Teringat kisah satu regu pasukan Inggris pada Perang Dunia Kedua yang berhasil menyelamatkan diri dan kembali pulang ke keluarganya masing-masing dengan menyanyikan lagu Hymne The Pooh, yang berisikan syair tentang kerinduan untuk pulang ke rumah.
Mereka menyanyikan himne itu dari satu api unggun ke api unggun lainnya di malam berikutnya. Maka aku mengumpulkan ranting-ranting kayu untuk membuat api unggun. Aku bermaksud menarik perhatian teman-teman agar berkumpul di sekitar api unggung dan sedikit mengalihkan ketegangan, sehingga kami bisa lebih tenang membuat perencanaan.
Sekembalinya dari mengumpulkan ranting kayu, penjaga pondok di pintu hutan sudah tiba di lokasi kami dengan motornya. Aku memanggil Her yang masih sibuk membongkar barang, dan mencoba menjelaskan situasi kami kepada penjaga dan merencanakan apa yang akan kami lakukan.
Anggi masih sibuk dengan kuskus, Kanaya memperhatikan aku dan penjaga pondok dengan raut muka makin cemas, sementara Lukman dan Prita duduk di onggokan batang kayu sambil menenangkan Kevin yang sudah mulai menangis, sedangkan Fred masih belum kembali juga.
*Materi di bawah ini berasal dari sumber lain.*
(* ===== verification/RtspServerSafety.v ===== *)
(** Safety of the RTSP server: an invariant that ties connections, tables of sessions, sessions and
    their requests together, and that every operation of the server is defined and preserves. *)

From S2P Require Import Prelude AprHash AptString TextStream TextValues HeaderField TextMessage MessageParser StartLine FieldsParse StateMachine Transport RtspStartLine RtspHeader RtspStream RtspServer RtspServerSend.

(** * Messages of the server *)

(** A value of a field that is there changes. *)
Lemma value_update_wf (h : apt_header_section_t) (a : addr) (v : apt_str_t) :
  section_wf h -> section_wf (field_update h a (set_hf_value v)).
Proof.
  intros [W1 W2 W3 W4].
  assert (Hin : forall b f, (b, f) ∈ sec_ring (field_update h a (set_hf_value v)) <->
    exists g, (b, g) ∈ sec_ring h /\ f = if (b =? a)%nat then set_hf_value v g else g).
  { intros b f. unfold field_update. cbn [sec_ring]. rewrite list_elem_of_fmap. split.
    - intros ([b' g] & E & Hg). cbn [fst snd] in E. exists g. destruct (b' =? a)%nat eqn:Eb; injection E as -> ->; by rewrite Eb.
    - intros (g & Hg & ->). exists (b, g). cbn [fst snd]. by destruct (b =? a)%nat. }
  split.
  - unfold field_update. cbn [sec_ring]. rewrite map_map. erewrite map_ext; [exact W1|]. intros [b f]. cbn. by destruct (b =? a)%nat.
  - intros b f (g & Hg & _)%Hin. by eapply W2.
  - intros b f (g & Hg & ->)%Hin. specialize (W3 b g Hg). by destruct (b =? a)%nat.
  - intros i b Hb. destruct (W4 i b Hb) as (f & Hf & E). eexists. split; [apply Hin; eauto|]. by destruct (b =? a)%nat.
Qed.

Section Messages.
Context `{L : AprLaws}.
Penjaga akhirnya setuju dengan rencana kami, disepakati bahwa yang ikut dengan penjaga ke pondok adalah Anggi, karena bagaimanapun Kanaya tidak akan berani sendirian dalam gelap, sementara Anggi mungkin bisa menemukan konten yang cocok untuk instagramnya. Lukman dan keluarganya bagaimanapun juga harus menunggu mobil jemputan dari kota karena mengejar keberangkatan pesawat ke Jakarta pukul 7.00 besok.
Ada terpancar rasa tidak setuju di wajah Anggi, karena masih penasaran dengan kuskus, namun sadar dengan kondisi kakinya yang terkilir ia pun segera naik ke boncengan motor si penjaga. Aku lalu menyalakan api unggun dan memanggil kawan-kawan mendekat.
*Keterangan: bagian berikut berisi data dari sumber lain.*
(** The first entry of the table, in order, with the package of [old]:
    the entry whose wildcard substitution rewrites [import pkg.*;]. *)
Definition first_same_package (mappings : list (string * string))
    (old : string) : option (string * string) :=
  find (fun m => text_eqb (rsplit_dot (T m.1)) (rsplit_dot (T old))) mappings.

(** ** The file system

    A tree of nodes under the script's [BASE_PATH], keyed by relative
    path; the root is the empty path and is a directory. Files hold text
    and metadata (permission bits and modification time); the clock gives
    the time of the next write. Symbolic links, permissions that deny
    access and decoding errors are outside the model, and the platform is
    POSIX: [write_text] writes a newline as it is. *)

Module FS.

Abbreviation path := (list string).

Record meta := Meta { mode : N; mtime : N }.

Inductive node :=
  | File (content : text) (md : meta)
  | Dir.

Record state := State { files : gmap path node; clock : N }.

Definition node_at (fs : gmap path node) (p : path) : option node :=
  match p with
  | [] => Some Dir
  | _ => fs !! p
  end.

(** [Path.exists()] *)
Definition exists_ (st : state) (p : path) : bool :=
  match node_at (files st) p with
  | Some _ => true
  | None => false
  end.

Definition is_dir (fs : gmap path node) (p : path) : bool :=
  match node_at fs p with
  | Some Dir => true
  | _ => false
  end.

(** [Path.parent] and [Path.name] *)
Definition parent (p : path) : path := removelast p.
Definition name (p : path) : string := default ""%string (last p).

(** [Path.mkdir(parents=True, exist_ok=True)]: the missing directories
    along [pre ++ rest] are created, those present are kept, and a file
    in the way raises ([None]). *)
Fixpoint mkdir_from (fs : gmap path node) (pre rest : path)
    : option (gmap path node) :=
  match rest with
  | [] => Some fs
  | c :: rest' =>
      let q := pre ++ [c] in
      match fs !! q with
      | None => mkdir_from (<[q := Dir]> fs) q rest'
      | Some Dir => mkdir_from fs q rest'
      | Some (File _ _) => None
      end
  end.

Definition mkdir_parents (st : state) (p : path) : option state :=
  match mkdir_from (files st) [] p with
  | Some fs => Some (State fs (clock st))
  | None => None
  end.

(** [shutil.copy2(src, dst)]: into [dst] under the name of [src] when
    [dst] is a directory; content and metadata of [src] are copied.
    [None] when it raises: [src] is no regular file, source and target
    are the same file, the target is a directory or has no directory to
    be in. *)
Definition copy_target (fs : gmap path node) (src dst : path) : path :=
  if is_dir fs dst then dst ++ [name src] else dst.

Definition copy2 (st : state) (src dst : path) : option state :=
  let fs := files st in
  let dst' := copy_target fs src dst in
  match node_at fs src with
  | Some (File c md) =>
      if bool_decide (src = dst') then None
      else if is_dir fs dst' then None
      else if is_dir fs (parent dst') then
        Some (State (<[dst' := File c md]> fs) (clock st))
      else None
  | _ => None
  end.

(** Universal newlines of text mode: [\r\n] and [\r] are read as [\n]. *)
Definition cr : ascii := "013"%char.

Fixpoint universal_newlines (s : text) : text :=
  match s with
  | [] => []
  | c :: t =>
      if Ascii.eqb c cr then
        newline :: match t with
                   | d :: t' => if Ascii.eqb d newline
                                then universal_newlines t'
                                else universal_newlines t
                   | [] => []
                   end
      else c :: universal_newlines t
  end.

Definition no_cr (c : ascii) : bool := negb (Ascii.eqb c cr).

(** [Path.read_text()]; [None] when it raises. *)
Definition read_text (st : state) (p : path) : option text :=
  match node_at (files st) p with
  | Some (File c _) => Some (universal_newlines c)
  | _ => None
  end.

(** Permission bits of a file created by [open]: 0o644. *)
Definition new_mode : N := 420.

(** [Path.write_text(content)]; [None] when it raises. *)
Definition write_text (st : state) (p : path) (content : text) : option state :=
  let fs := files st in
  let now := clock st in
  match node_at fs p with
  | Some Dir => None
  | Some (File _ md) =>
      Some (State (<[p := File content (Meta (mode md) now)]> fs) (now + 1))
  | None =>
      if is_dir fs (parent p) then
        Some (State (<[p := File content (Meta new_mode now)]> fs) (now + 1))
      else None
  end.

(** The name matches [*.java]. *)
Definition is_java (n : string) : bool :=
  match strip_prefix (rev (T ".java")) (rev (T n)) with
  | Some _ => true
  | None => false
  end.

(** The paths of the tree, in the order the map lists them. *)
Definition paths (fs : gmap path node) : list path := (map_to_list fs).*1.

(** Every ancestor of a node is a directory. *)
Definition well_formed (fs : gmap path node) : bool :=
  forallb (fun p => negb (bool_decide (p = [])) && is_dir fs (parent p))
    (paths fs).

(** [BASE_PATH.glob("<top>/**/*.java")] *)
Definition under_java (top : string) (p : path) : bool :=
  match p with
  | t :: (_ :: _) as rest => String.eqb t top && is_java (name rest)
  | _ => false
  end.

Definition glob_under (fs : gmap path node) (top : string) : list path :=
  List.filter (under_java top) (paths fs).

(** [BASE_PATH.glob("**/*.java")] *)
Definition any_java (p : path) : bool :=
  match p with
  | [] => false
  | _ => is_java (name p)
  end.

Definition glob_all (fs : gmap path node) : list path :=
  List.filter any_java (paths fs).

End FS.

Import FS.

(** What the scripts print, without the banners. *)
Inductive event :=
  | EvSourceNotFound (src : path)
  | EvMoved (src dest : path)
  | EvErrorMoving (src : path)
  | EvMoveSummary (moved failed : nat)
  | EvPackageUpdated (new_package : text)
  | EvPackageError (p : path)
  | EvPackagesUpdated (n : nat)
  | EvImportError (p : path)
  | EvImportUpdated (p : path)
  | EvImportsUpdated (n : nat).

(** ** The relocator *)

Module Migrate.

Definition MIGRATIONS : list (list string * list string) := [
  (["entity"; "User.java"],
   ["modules"; "user"; "entity"; "User.java"]);
  (["repository"; "UserRepository.java"],
   ["modules"; "user"; "repository"; "UserRepository.java"]);
  (["service"; "UserService.java"],
   ["modules"; "user"; "service"; "UserService.java"]);
  (["service"; "UserDetailsServiceImpl.java"],
   ["modules"; "user"; "service"; "UserDetailsServiceImpl.java"]);
  (["service"; "UserRegistrationService.java"],
   ["modules"; "user"; "service"; "UserRegistrationService.java"]);
  (["controller"; "UserController.java"],
   ["modules"; "user"; "controller"; "UserController.java"]);
  (["controller"; "RegistrationController.java"],
   ["modules"; "user"; "controller"; "RegistrationController.java"]);
  (["mapper"; "UserMapper.java"],
   ["modules"; "user"; "mapper"; "UserMapper.java"]);
  (["mapper"; "UserDtoMapper.java"],
   ["modules"; "user"; "mapper"; "UserDtoMapper.java"]);
  (["service"; "dto"; "UserInfoDto.java"],
   ["modules"; "user"; "dto"; "response"; "UserInfoDto.java"]);
  (["dto"; "UserDTO.java"],
   ["modules"; "user"; "dto"; "response"; "UserDTO.java"]);
  (["dto"; "RegistrationRequestDto.java"],
   ["modules"; "user"; "dto"; "request"; "RegistrationRequestDto.java"]);
  (["dto"; "RegistrationResponseDto.java"],
   ["modules"; "user"; "dto"; "response"; "RegistrationResponseDto.java"]);
  (["service"; "AuthenticationService.java"],
   ["modules"; "authentication"; "service"; "AuthenticationService.java"]);
  (["service"; "JwtService.java"],
   ["modules"; "authentication"; "service"; "JwtService.java"]);
  (["service"; "StatelessRefreshTokenService.java"],
   ["modules"; "authentication"; "service"; "StatelessRefreshTokenService.java"]);
  (["controller"; "AuthController.java"],
   ["modules"; "authentication"; "controller"; "AuthenticationController.java"]);
  (["dto"; "LoginRequestDto.java"],
   ["modules"; "authentication"; "dto"; "request"; "LoginRequestDto.java"]);
  (["dto"; "AuthenticationRequestDto.java"],
   ["modules"; "authentication"; "dto"; "request"; "AuthenticationRequestDto.java"]);
  (["dto"; "AuthenticationResponseDto.java"],
   ["modules"; "authentication"; "dto"; "response"; "AuthenticationResponseDto.java"]);
  (["service"; "dto"; "RefreshTokenRequestDto.java"],
   ["modules"; "authentication"; "dto"; "request"; "RefreshTokenRequestDto.java"]);
  (["security"; "custom"; "CustomJwtConfig.java"],
   ["modules"; "authentication"; "security"; "jwt"; "custom"; "CustomJwtConfig.java"]);
  (["security"; "custom"; "CustomJwtAuthenticationProvider.java"],
   ["modules"; "authentication"; "security"; "jwt"; "custom"; "CustomJwtAuthenticationProvider.java"]);
  (["security"; "custom"; "CustomJwtAuthenticationToken.java"],
   ["modules"; "authentication"; "security"; "jwt"; "custom"; "CustomJwtAuthenticationToken.java"]);
  (["security"; "custom"; "CustomJwtValidationService.java"],
   ["modules"; "authentication"; "security"; "jwt"; "custom"; "CustomJwtValidationService.java"]);
  (["security"; "keycloak"; "KeycloakJwtConfig.java"],
   ["modules"; "authentication"; "security"; "jwt"; "keycloak"; "KeycloakJwtConfig.java"]);
  (["security"; "keycloak"; "KeycloakJwtAuthenticationProvider.java"],
   ["modules"; "authentication"; "security"; "jwt"; "keycloak"; "KeycloakJwtAuthenticationProvider.java"]);
  (["security"; "keycloak"; "KeycloakJwtAuthenticationToken.java"],
   ["modules"; "authentication"; "security"; "jwt"; "keycloak"; "KeycloakJwtAuthenticationToken.java"]);
  (["security"; "keycloak"; "KeycloakJwtAuthenticationConverter.java"],
   ["modules"; "authentication"; "security"; "jwt"; "keycloak"; "KeycloakJwtAuthenticationConverter.java"]);
  (["security"; "keycloak"; "KeycloakTokenValidationService.java"],
   ["modules"; "authentication"; "security"; "jwt"; "keycloak"; "KeycloakTokenValidationService.java"]);
  (["security"; "keycloak"; "KeycloakRoleConverter.java"],
   ["modules"; "authentication"; "security"; "jwt"; "keycloak"; "KeycloakRoleConverter.java"]);
  (["security"; "keycloak"; "KeycloakProperties.java"],
   ["modules"; "authentication"; "security"; "jwt"; "keycloak"; "KeycloakProperties.java"]);
  (["security"; "keycloak"; "KeycloakSecurityAuditLogger.java"],
   ["modules"; "authentication"; "security"; "jwt"; "keycloak"; "KeycloakSecurityAuditLogger.java"]);
  (["security"; "common"; "AbstractJwtAuthenticationProvider.java"],
   ["modules"; "authentication"; "security"; "jwt"; "common"; "AbstractJwtAuthenticationProvider.java"]);
  (["security"; "common"; "AbstractJwtValidationService.java"],
   ["modules"; "authentication"; "security"; "jwt"; "common"; "AbstractJwtValidationService.java"]);
  (["security"; "common"; "JwtAuthenticationToken.java"],
   ["modules"; "authentication"; "security"; "jwt"; "common"; "JwtAuthenticationToken.java"]);
  (["security"; "common"; "JwtTokenValidationService.java"],
   ["modules"; "authentication"; "security"; "jwt"; "common"; "JwtTokenValidationService.java"]);
  (["security"; "common"; "JwtValidationResult.java"],
   ["modules"; "authentication"; "security"; "jwt"; "common"; "JwtValidationResult.java"]);
  (["security"; "common"; "TokenType.java"],
   ["modules"; "authentication"; "security"; "jwt"; "common"; "TokenType.java"]);
  (["security"; "filters"; "JwtAuthenticationFilter.java"],
   ["modules"; "authentication"; "security"; "filters"; "JwtAuthenticationFilter.java"]);
  (["security"; "filters"; "JwtAuthenticationFilterRouting.java"],
   ["modules"; "authentication"; "security"; "filters"; "JwtAuthenticationFilterRouting.java"]);
  (["entity"; "Role.java"],
   ["modules"; "role"; "entity"; "Role.java"]);
  (["entity"; "RoleType.java"],
   ["modules"; "role"; "entity"; "RoleType.java"]);
  (["repository"; "RoleRepository.java"],
   ["modules"; "role"; "repository"; "RoleRepository.java"]);
  (["service"; "RoleService.java"],
   ["modules"; "role"; "service"; "RoleService.java"]);
  (["service"; "mapper"; "RoleMapper.java"],
   ["modules"; "role"; "mapper"; "RoleMapper.java"]);
  (["entity"; "Permission.java"],
   ["modules"; "permission"; "entity"; "Permission.java"]);
  (["entity"; "RolePermission.java"],
   ["modules"; "permission"; "entity"; "RolePermission.java"]);
  (["config"; "ProvidersSecurityConfiguration.java"],
   ["common"; "config"; "ProvidersSecurityConfiguration.java"]);
  (["config"; "AuthCacheConfiguration.java"],
   ["common"; "config"; "AuthCacheConfiguration.java"]);
  (["config"; "FallbackJwtConfig.java"],
   ["common"; "config"; "FallbackJwtConfig.java"]);
  (["config"; "RetryConfiguration.java"],
   ["common"; "config"; "RetryConfiguration.java"]);
  (["security"; "SecurityConfigurationFactory.java"],
   ["common"; "security"; "SecurityConfigurationFactory.java"]);
  (["security"; "SecurityProperties.java"],
   ["common"; "security"; "SecurityProperties.java"]);
  (["security"; "PasswordEncoderConfig.java"],
   ["common"; "security"; "PasswordEncoderConfig.java"]);
  (["security"; "RateLimitingConfig.java"],
   ["common"; "security"; "RateLimitingConfig.java"]);
  (["security"; "SecurityConfiguration.java"],
   ["common"; "security"; "SecurityConfiguration.java"]);
  (["security"; "CustomBearerTokenAuthenticationEntryPoint.java"],
   ["common"; "security"; "CustomBearerTokenAuthenticationEntryPoint.java"]);
  (["service"; "AuthCacheService.java"],
   ["common"; "cache"; "AuthCacheService.java"]);
  (["service"; "exception"; "AuthenticationException.java"],
   ["common"; "exception"; "AuthenticationException.java"]);
  (["service"; "exception"; "ResourceNotFoundException.java"],
   ["common"; "exception"; "ResourceNotFoundException.java"]);
  (["service"; "AuthDatabaseService.java"],
   ["common"; "config"; "AuthDatabaseService.java"]);
  (["service"; "AuthSecurityService.java"],
   ["common"; "config"; "AuthSecurityService.java"]);
  (["controller"; "CacheController.java"],
   ["common"; "config"; "CacheController.java"])
]%string.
Hari sudah menunjukkan pukul 18:00. Aku menjelaskan rencana kepada teman-teman. Mobil dari kota mungkin baru akan tiba pada pukul 20:00, maka semua perlu membagi bekal yang ada pada masing-masing orang, karena di mobil hanya tersisa dua pax nasi kotak yang tidak cukup dimakan berlima atau berenam kalau Fred sudah kembali.
Oh ya, aku baru sadar kalau Fred sudah pergi kurang lebih setengah jam yang lalu. Aku minta kepada Her dan Lukman untuk menjaga situasi, mengingat saat gelap hewan malam suka mencuri bahan makanan atau barang-barang bawaan.
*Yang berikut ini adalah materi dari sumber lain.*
Lemma parseGateways_filter_witness :
  is_bytes Examples.gatewaysBuffer /\
  344 <= walkmesh.length Examples.gatewaysBuffer /\
  walkmesh.parseGateways Examples.gatewaysBuffer
  = filter slot_kept
           (map (slot_gateway Examples.gatewaysBuffer) (upto 12 0)) /\
  walkmesh.length (firstn 343 Examples.gatewaysBuffer) < 344 /\
  walkmesh.parseGateways (firstn 343 Examples.gatewaysBuffer) = [].
Proof.
  split; [reflexivity|].
  split; [vm_compute; discriminate|].
  split.
  - apply (parseGateways_filter Examples.gatewaysBuffer); [reflexivity|].
    vm_compute; discriminate.
  - split; [reflexivity|].
    apply (parseGateways_filter (firstn 343 Examples.gatewaysBuffer));
      reflexivity.
Defined.

End GatewayTheorem.

(** ** The bounds calculator *)

Section Bounds.
Local Open Scope Z_scope.
Import Layout.

Lemma Qle_bool_inject_Z (a b : Z) :
  Qle_bool (inject_Z a) (inject_Z b) = (a <=? b).
Proof.
  unfold Qle_bool, inject_Z. cbn [Qnum Qden]. now rewrite !Z.mul_1_r.
Qed.

Lemma Math_min_num (a b : Z) :
  JS.Math_min (walkmesh.num a) (walkmesh.num b) = walkmesh.num (Z.min a b).
Proof.
  unfold walkmesh.num. cbn [JS.Math_min]. rewrite Qle_bool_inject_Z.
  destruct (Z.leb_spec a b).
  - now rewrite Z.min_l by lia.
  - now rewrite Z.min_r by lia.
Qed.

Lemma Math_max_num (a b : Z) :
  JS.Math_max (walkmesh.num a) (walkmesh.num b) = walkmesh.num (Z.max a b).
Proof.
  unfold walkmesh.num. cbn [JS.Math_max]. rewrite Qle_bool_inject_Z.
  destruct (Z.leb_spec a b).
  - now rewrite Z.max_r by lia.
  - now rewrite Z.max_l by lia.
Qed.

Lemma running_min_step (n : JS.number) (l : list Z) (k : Z) :
  running_min n l ->
  running_min (JS.Math_min n (walkmesh.num k)) (l ++ [k]).
Proof.
  intros [[-> ->] | [m [[Hin Hle] ->]]]; right.
  - exists k. split; [|reflexivity].
    split; [now left|]. intros k' [<- | []]. lia.
  - exists (Z.min m k). split; [|apply Math_min_num].
    split.
    + apply in_or_app. destruct (Z.min_spec m k) as [[_ ->] | [_ ->]];
        [now left | right; now left].
    + intros k' Hk'. apply in_app_or in Hk' as [Hk' | [<- | []]].
      * specialize (Hle k' Hk'). lia.
      * lia.
Qed.

Lemma running_max_step (n : JS.number) (l : list Z) (k : Z) :
  running_max n l ->
  running_max (JS.Math_max n (walkmesh.num k)) (l ++ [k]).
Proof.
  intros [[-> ->] | [m [[Hin Hle] ->]]]; right.
  - exists k. split; [|reflexivity].
    split; [now left|]. intros k' [<- | []]. lia.
  - exists (Z.max m k). split; [|apply Math_max_num].
    split.
    + apply in_or_app. destruct (Z.max_spec m k) as [[_ ->] | [_ ->]];
        [right; now left | now left].
    + intros k' Hk'. apply in_app_or in Hk' as [Hk' | [<- | []]].
      * specialize (Hle k' Hk'). lia.
      * lia.
Qed.

(** One axis through the inner loop: a component of the running extrema
    that each step updates with [Math.min] (or [Math.max]) of one
    coordinate. *)
Lemma fold_running_min (get : walkmesh.Extrema -> JS.number)
      (coord : walkmesh.WalkmeshVertex -> Z) :
  (forall e v, get (walkmesh.boundsVertex e v)
               = JS.Math_min (get e) (walkmesh.num (coord v))) ->
  forall vs e seen,
    running_min (get e) (map coord seen) ->
    running_min (get (fold_left walkmesh.boundsVertex vs e))
                (map coord (seen ++ vs)).
Proof.
  intros Hstep vs. induction vs as [|v vs IH]; intros e seen Hrun.
  - now rewrite app_nil_r.
  - cbn [fold_left].
    replace (seen ++ v :: vs) with ((seen ++ [v]) ++ vs)
      by (now rewrite <- app_assoc).
    apply IH. rewrite Hstep, map_app. now apply running_min_step.
Qed.

Lemma fold_running_max (get : walkmesh.Extrema -> JS.number)
      (coord : walkmesh.WalkmeshVertex -> Z) :
  (forall e v, get (walkmesh.boundsVertex e v)
               = JS.Math_max (get e) (walkmesh.num (coord v))) ->
  forall vs e seen,
    running_max (get e) (map coord seen) ->
    running_max (get (fold_left walkmesh.boundsVertex vs e))
                (map coord (seen ++ vs)).
Proof.
  intros Hstep vs. induction vs as [|v vs IH]; intros e seen Hrun.
  - now rewrite app_nil_r.
  - cbn [fold_left].
    replace (seen ++ v :: vs) with ((seen ++ [v]) ++ vs)
      by (now rewrite <- app_assoc).
    apply IH. rewrite Hstep, map_app. now apply running_max_step.
Qed.

(** The nested loops visit the vertices of [allVertices] in order. *)
Lemma fold_boundsTriangle (tris : list walkmesh.WalkmeshTriangle) :
  forall e,
    fold_left walkmesh.boundsTriangle tris e
    = fold_left walkmesh.boundsVertex (flat_map walkmesh.vertexList tris) e.
Proof.
  induction tris as [|tri tris IH]; intros e; cbn [fold_left flat_map].
  - reflexivity.
  - rewrite fold_left_app. apply IH.
Qed.

Lemma allVertices_nonempty (wm : walkmesh.Walkmesh) :
  walkmesh.triangles wm <> [] -> allVertices wm <> [].
Proof.
  unfold allVertices. destruct (walkmesh.triangles wm) as [|tri tris];
    [congruence|]. intros _.
  cbn [flat_map]. unfold walkmesh.vertexList.
  destruct (walkmesh.vertices tri) as [[v0 v1] v2]. discriminate.
Qed.

Lemma axis_bounds_intro (coord : walkmesh.WalkmeshVertex -> Z)
      (wm : walkmesh.Walkmesh) (lo hi : JS.number) :
  allVertices wm <> [] ->
  running_min lo (map coord (allVertices wm)) ->
  running_max hi (map coord (allVertices wm)) ->
  axis_bounds coord wm lo hi (JS.half (JS.add lo hi)).
Proof.
  intros Hne [[Hnil _] | [m [Hmin ->]]].
  { apply map_eq_nil in Hnil. contradiction. }
  intros [[Hnil _] | [M [Hmax ->]]].
  { apply map_eq_nil in Hnil. contradiction. }
  exists m, M. repeat split; try apply Hmin; try apply Hmax.
Qed.

(** C9: the bounds of a walkmesh without triangles are all 0; otherwise,
    on each axis, min and max are the least and the greatest value of that
    coordinate over every vertex of every triangle, and the center is
    (min + max) / 2. *)
Theorem calculateWalkmeshBounds_extrema (wm : walkmesh.Walkmesh) :
  (walkmesh.triangles wm = [] ->
   walkmesh.calculateWalkmeshBounds wm
   = {| walkmesh.minX := walkmesh.num 0; walkmesh.maxX := walkmesh.num 0;
        walkmesh.minY := walkmesh.num 0; walkmesh.maxY := walkmesh.num 0;
        walkmesh.minZ := walkmesh.num 0; walkmesh.maxZ := walkmesh.num 0;
        walkmesh.centerX := walkmesh.num 0;
        walkmesh.centerY := walkmesh.num 0;
        walkmesh.centerZ := walkmesh.num 0 |}) /\
  (walkmesh.triangles wm <> [] ->
   let b := walkmesh.calculateWalkmeshBounds wm in
   axis_bounds walkmesh.x wm
     (walkmesh.minX b) (walkmesh.maxX b) (walkmesh.centerX b) /\
   axis_bounds walkmesh.y wm
     (walkmesh.minY b) (walkmesh.maxY b) (walkmesh.centerY b) /\
   axis_bounds walkmesh.z wm
     (walkmesh.minZ b) (walkmesh.maxZ b) (walkmesh.centerZ b)).
Proof.
  unfold walkmesh.calculateWalkmeshBounds. split.
  - intros ->. reflexivity.
  - intros Hne.
    destruct (Z.eqb_spec (Z.of_nat (List.length (walkmesh.triangles wm))) 0)
      as [H0 | _].
    { destruct (walkmesh.triangles wm); [congruence | discriminate H0]. }
    cbn zeta.
    cbn [walkmesh.minX walkmesh.maxX walkmesh.minY walkmesh.maxY
         walkmesh.minZ walkmesh.maxZ
         walkmesh.centerX walkmesh.centerY walkmesh.centerZ].
    rewrite fold_boundsTriangle. fold (allVertices wm).
    pose proof (allVertices_nonempty wm Hne) as Hvs.
    repeat split; apply axis_bounds_intro; try assumption;
      first
        [ apply (fold_running_min _ _ (fun _ _ => eq_refl)
                                  (allVertices wm) _ []); left; now split
        | apply (fold_running_max _ _ (fun _ _ => eq_refl)
                                  (allVertices wm) _ []); left; now split ].
Qed.

Lemma calculateWalkmeshBounds_extrema_witness :
  walkmesh.triangles Examples.spanning <> [] /\
  let b := walkmesh.calculateWalkmeshBounds Examples.spanning in
  axis_bounds walkmesh.x Examples.spanning
    (walkmesh.minX b) (walkmesh.maxX b) (walkmesh.centerX b) /\
  axis_bounds walkmesh.y Examples.spanning
    (walkmesh.minY b) (walkmesh.maxY b) (walkmesh.centerY b) /\
  axis_bounds walkmesh.z Examples.spanning
    (walkmesh.minZ b) (walkmesh.maxZ b) (walkmesh.centerZ b).
Proof.
  split; [discriminate|].
  apply (proj2 (calculateWalkmeshBounds_extrema Examples.spanning)).
  discriminate.
Defined.

End Bounds.

(** ** Point location *)

Section PointInTriangle.
Local Open Scope Q_scope.
Import Geometry.

Lemma ltb_lt (a b : Q) : JS.ltb a b = true <-> a < b.
Proof.
  unfold JS.ltb. rewrite negb_true_iff.
  split; intros H.
  - apply Qnot_le_lt. intros Hle. apply Qle_bool_iff in Hle. congruence.
  - destruct (Qle_bool b a) eqn:E; [|reflexivity].
    apply Qle_bool_iff in E. apply Qlt_not_le in H. contradiction.
Qed.

Lemma ltb_ge (a b : Q) : JS.ltb a b = false <-> b <= a.
Proof.
  unfold JS.ltb. rewrite negb_false_iff. apply Qle_bool_iff.
Qed.

Variables px py v0x v0y v1x v1y v2x v2y : Q.

Let D := signedArea v0x v0y v1x v1y v2x v2y.
Let s := (v1y - v2y) * (px - v2x) + (v2x - v1x) * (py - v2y).
Let t := (v2y - v0y) * (px - v2x) + (v0x - v2x) * (py - v2y).

(** The test, read as inequalities. *)
Lemma pointInTriangle_iff :
  Query.pointInTriangle px py v0x v0y v1x v1y v2x v2y = true <->
  (D < 0 /\ s <= 0 /\ t <= 0 /\ D <= s + t) \/
  (0 <= D /\ 0 <= s /\ 0 <= t /\ s + t <= D).
Proof.
  unfold Query.pointInTriangle. cbv zeta.
  fold (signedArea v0x v0y v1x v1y v2x v2y). fold D. fold s. fold t.
  destruct (JS.ltb D 0) eqn:E.
  - apply ltb_lt in E.
    rewrite !andb_true_iff, !Qle_bool_iff.
    split; [intros [[H1 H2] H3]; left; tauto|].
    intros [H | [H _]]; [tauto|]. apply Qlt_not_le in E. contradiction.
  - apply ltb_ge in E.
    rewrite !andb_true_iff, !Qle_bool_iff.
    split; [intros [[H1 H2] H3]; right; tauto|].
    intros [[H _] | H]; [|tauto]. apply Qlt_not_le in H. contradiction.
Qed.

(** With weights [a], [b], [c] the two numerators are [a * D] and
    [b * D]. *)
Lemma weights_numerators (a b c : Q) :
  weights px py v0x v0y v1x v1y v2x v2y a b c ->
  s == a * D /\ t == b * D.
Proof.
  intros (Hsum & Hx & Hy).
  assert (Hc : c == 1 - a - b) by lra.
  subst D s t. unfold signedArea. rewrite Hx, Hy, Hc. split; ring.
Qed.


Lemma inside_closed_triangle :
  ~ D == 0 ->
  Query.pointInTriangle px py v0x v0y v1x v1y v2x v2y = true ->
  in_closed_triangle px py v0x v0y v1x v1y v2x v2y.
Proof.
  intros HD Hin. apply pointInTriangle_iff in Hin.
  exists (s / D), (t / D), (1 - s / D - t / D).
  assert (Ha : (s / D) * D == s) by (field; exact HD).
  assert (Hb : (t / D) * D == t) by (field; exact HD).
  assert (Hnn : 0 <= s / D /\ 0 <= t / D /\ 0 <= 1 - s / D - t / D).
  { destruct Hin as [(H1 & H2 & H3 & H4) | (H1 & H2 & H3 & H4)].
    - repeat split; nra.
    - assert (0 < D) by (apply Qle_lteq in H1 as [H1 | H1];
                         [exact H1 | symmetry in H1; contradiction]).
      repeat split; nra. }
  destruct Hnn as (H1 & H2 & H3).
  repeat split; try assumption.
  - ring.
  - subst s t. subst D. unfold signedArea in *. field. exact HD.
  - subst s t. subst D. unfold signedArea in *. field. exact HD.
Qed.


End PointInTriangle.

Section PointInTriangleWitness.
Local Open Scope Q_scope.
Import Geometry.


End PointInTriangleWitness.

Section Scan.
Local Open Scope Z_scope.
Import Geometry.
Aku berjalan ke arah hutan yang rimbun dimana suara peluit tadi aku duga adalah dari Fred. Ternyata benar, suara itu adalah bunyi peluit milik Fred, yang tersengal-sengal dan terduduk di bawah sebuah pohon kayu yang besar. Kata Fred, sesaat setelah ia buang air besar, tiba-tiba datang seekor babi hutan yang tertarik dengan keluaran Fred, maka Fred pun sontak meniup peluitnya untuk mengusir si babi. Memang babi itu ketakutan, namun naasnya babi itu berlari sambil menyeruduk ke arah Fred. Untunglah ia bisa menggunakan tongkatnya untuk menangkis.
Lagipula bagi seorang ahli biologi pengikut Alfred Wallace yang sangat memahami evolusi Darwin, maka sedikit banyak Fred memahami perangai hewan-hewan di habitat aslinya, hanya saja faktor usia membuat Fred sedikit sudah payah.
Tiba di api unggun waktu sudah menunjukkan pukul 18:15. Kami tiba bersamaan dengan kedatangan si penjaga pondok. Kami sepakat bahwa yang diboceng selanjutnya ke pondok adalah Fred, bagaimanapun Anggi membutuhkan obat-obatan di tas Fred untuk mengobati kakinya yang terkilir. Fred sebenarnya berkeras agar Prita dan Kevin saja duluan, karena cuaca yang semakin dingin tidak baik untuk penyakit asma yang diderita Kevin. Namun, setelah aku menjelaskan situasinya Fred akhirnya setuju ikut ke pondok dengan penjaga, namun atas sarannya Kevin dibawa oleh orang tuanya ke mobil Her agar bisa lebih terlindung dari udara dingin hutan.